В тот вечер я как раз приехала к родителям на ужин. Мама наготовила целый стол: деруны, грибная юшка, пирог с вишней. Пахло на весь подъезд жареным луком и тестом. Мы сидели втроём на кухне, мама что-то рассказывала про соседку с пятого этажа, у которой снова потоп. Папа ковырял дерун вилкой и не поднимал глаз.

А потом он отложил вилку, вытер губы салфеткой и сказал:

— Мне надо уйти. Я встретил другого человека. Мы подали заявление.

Мама замерла с чайником в руке. Чайник накренился, из носика на скатерть вылилось немного заварки. Тёмное пятно поползло по льняной ткани, а она всё стояла и смотрела на папу так, будто ждала, что он сейчас засмеётся и скажет: «Да шучу я, Оксано, шучу».

Но он не засмеялся.
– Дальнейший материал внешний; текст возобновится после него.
Definition set_si_tstart (v : tval_t) (r : stream_info_t) : stream_info_t :=
  mk_stream_info_t v (si_tlast r) (si_iid r) (si_idx_left r) (si_idx_right r) (si_idx_proto r) (si_lport r)
    (si_rport r) (si_ipproto r) (si_tcpflags r) (si_vlan r) (si_flowflags r) (si_packets r)
    (si_bytes r) (si__packets r) (si__bytes r).
Definition set_si_tlast (v : tval_t) (r : stream_info_t) : stream_info_t :=
  mk_stream_info_t (si_tstart r) v (si_iid r) (si_idx_left r) (si_idx_right r) (si_idx_proto r) (si_lport r)
    (si_rport r) (si_ipproto r) (si_tcpflags r) (si_vlan r) (si_flowflags r) (si_packets r)
    (si_bytes r) (si__packets r) (si__bytes r).
Definition set_si_iid (v : Z) (r : stream_info_t) : stream_info_t :=
  mk_stream_info_t (si_tstart r) (si_tlast r) v (si_idx_left r) (si_idx_right r) (si_idx_proto r)
    (si_lport r) (si_rport r) (si_ipproto r) (si_tcpflags r) (si_vlan r) (si_flowflags r)
    (si_packets r) (si_bytes r) (si__packets r) (si__bytes r).
Definition set_si_idx_left (v : Z) (r : stream_info_t) : stream_info_t :=
  mk_stream_info_t (si_tstart r) (si_tlast r) (si_iid r) v (si_idx_right r) (si_idx_proto r) (si_lport r)
    (si_rport r) (si_ipproto r) (si_tcpflags r) (si_vlan r) (si_flowflags r) (si_packets r)
    (si_bytes r) (si__packets r) (si__bytes r).
Definition set_si_idx_right (v : Z) (r : stream_info_t) : stream_info_t :=
  mk_stream_info_t (si_tstart r) (si_tlast r) (si_iid r) (si_idx_left r) v (si_idx_proto r) (si_lport r)
    (si_rport r) (si_ipproto r) (si_tcpflags r) (si_vlan r) (si_flowflags r) (si_packets r)
    (si_bytes r) (si__packets r) (si__bytes r).
Definition set_si_idx_proto (v : Z) (r : stream_info_t) : stream_info_t :=
  mk_stream_info_t (si_tstart r) (si_tlast r) (si_iid r) (si_idx_left r) (si_idx_right r) v (si_lport r)
    (si_rport r) (si_ipproto r) (si_tcpflags r) (si_vlan r) (si_flowflags r) (si_packets r)
    (si_bytes r) (si__packets r) (si__bytes r).
Definition set_si_lport (v : Z) (r : stream_info_t) : stream_info_t :=
  mk_stream_info_t (si_tstart r) (si_tlast r) (si_iid r) (si_idx_left r) (si_idx_right r) (si_idx_proto r) v
    (si_rport r) (si_ipproto r) (si_tcpflags r) (si_vlan r) (si_flowflags r) (si_packets r)
    (si_bytes r) (si__packets r) (si__bytes r).
Definition set_si_rport (v : Z) (r : stream_info_t) : stream_info_t :=
  mk_stream_info_t (si_tstart r) (si_tlast r) (si_iid r) (si_idx_left r) (si_idx_right r) (si_idx_proto r)
    (si_lport r) v (si_ipproto r) (si_tcpflags r) (si_vlan r) (si_flowflags r) (si_packets r)
    (si_bytes r) (si__packets r) (si__bytes r).
Definition set_si_ipproto (v : Z) (r : stream_info_t) : stream_info_t :=
  mk_stream_info_t (si_tstart r) (si_tlast r) (si_iid r) (si_idx_left r) (si_idx_right r) (si_idx_proto r)
    (si_lport r) (si_rport r) v (si_tcpflags r) (si_vlan r) (si_flowflags r) (si_packets r)
    (si_bytes r) (si__packets r) (si__bytes r).
Definition set_si_tcpflags (v : Z) (r : stream_info_t) : stream_info_t :=
  mk_stream_info_t (si_tstart r) (si_tlast r) (si_iid r) (si_idx_left r) (si_idx_right r) (si_idx_proto r)
    (si_lport r) (si_rport r) (si_ipproto r) v (si_vlan r) (si_flowflags r) (si_packets r)
    (si_bytes r) (si__packets r) (si__bytes r).
Definition set_si_vlan (v : Z) (r : stream_info_t) : stream_info_t :=
  mk_stream_info_t (si_tstart r) (si_tlast r) (si_iid r) (si_idx_left r) (si_idx_right r) (si_idx_proto r)
    (si_lport r) (si_rport r) (si_ipproto r) (si_tcpflags r) v (si_flowflags r) (si_packets r)
    (si_bytes r) (si__packets r) (si__bytes r).
Definition set_si_flowflags (v : Z) (r : stream_info_t) : stream_info_t :=
  mk_stream_info_t (si_tstart r) (si_tlast r) (si_iid r) (si_idx_left r) (si_idx_right r) (si_idx_proto r)
    (si_lport r) (si_rport r) (si_ipproto r) (si_tcpflags r) (si_vlan r) v (si_packets r)
    (si_bytes r) (si__packets r) (si__bytes r).
Definition set_si_packets (v : Z) (r : stream_info_t) : stream_info_t :=
  mk_stream_info_t (si_tstart r) (si_tlast r) (si_iid r) (si_idx_left r) (si_idx_right r) (si_idx_proto r)
    (si_lport r) (si_rport r) (si_ipproto r) (si_tcpflags r) (si_vlan r) (si_flowflags r) v
    (si_bytes r) (si__packets r) (si__bytes r).
Definition set_si_bytes (v : Z) (r : stream_info_t) : stream_info_t :=
  mk_stream_info_t (si_tstart r) (si_tlast r) (si_iid r) (si_idx_left r) (si_idx_right r) (si_idx_proto r)
    (si_lport r) (si_rport r) (si_ipproto r) (si_tcpflags r) (si_vlan r) (si_flowflags r)
    (si_packets r) v (si__packets r) (si__bytes r).
Definition set_si__packets (v : Z) (r : stream_info_t) : stream_info_t :=
  mk_stream_info_t (si_tstart r) (si_tlast r) (si_iid r) (si_idx_left r) (si_idx_right r) (si_idx_proto r)
    (si_lport r) (si_rport r) (si_ipproto r) (si_tcpflags r) (si_vlan r) (si_flowflags r)
    (si_packets r) (si_bytes r) v (si__bytes r).
Definition set_si__bytes (v : Z) (r : stream_info_t) : stream_info_t :=
  mk_stream_info_t (si_tstart r) (si_tlast r) (si_iid r) (si_idx_left r) (si_idx_right r) (si_idx_proto r)
    (si_lport r) (si_rport r) (si_ipproto r) (si_tcpflags r) (si_vlan r) (si_flowflags r)
    (si_packets r) (si_bytes r) (si__packets r) v.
Он полез в карман пиджака, достал какие-то сложенные бумаги и протянул маме:

— Квартиру я на вас с Алисой переписал. Машину забираю. Гараж тоже мой. Там и распорядился уже, не переживай.

Я выхватила у него из рук бумаги — копия договора купли-продажи его доли в автосервисе. Продал накануне. Покупатель — Марта Горошко. Сумма сделки — тридцать две тысячи гривен. При рыночной цене доли — почти девяносто. То есть он не просто ушёл. Он вывел активы. Тихо, за маминой спиной, пока она пекла ему пироги и стирала его рубашки.

— Ты серьёзно? — спросила я. — Ты всё переписал на неё?

— Это моё дело, — ответил он. — Я заработал. Мне жить дальше.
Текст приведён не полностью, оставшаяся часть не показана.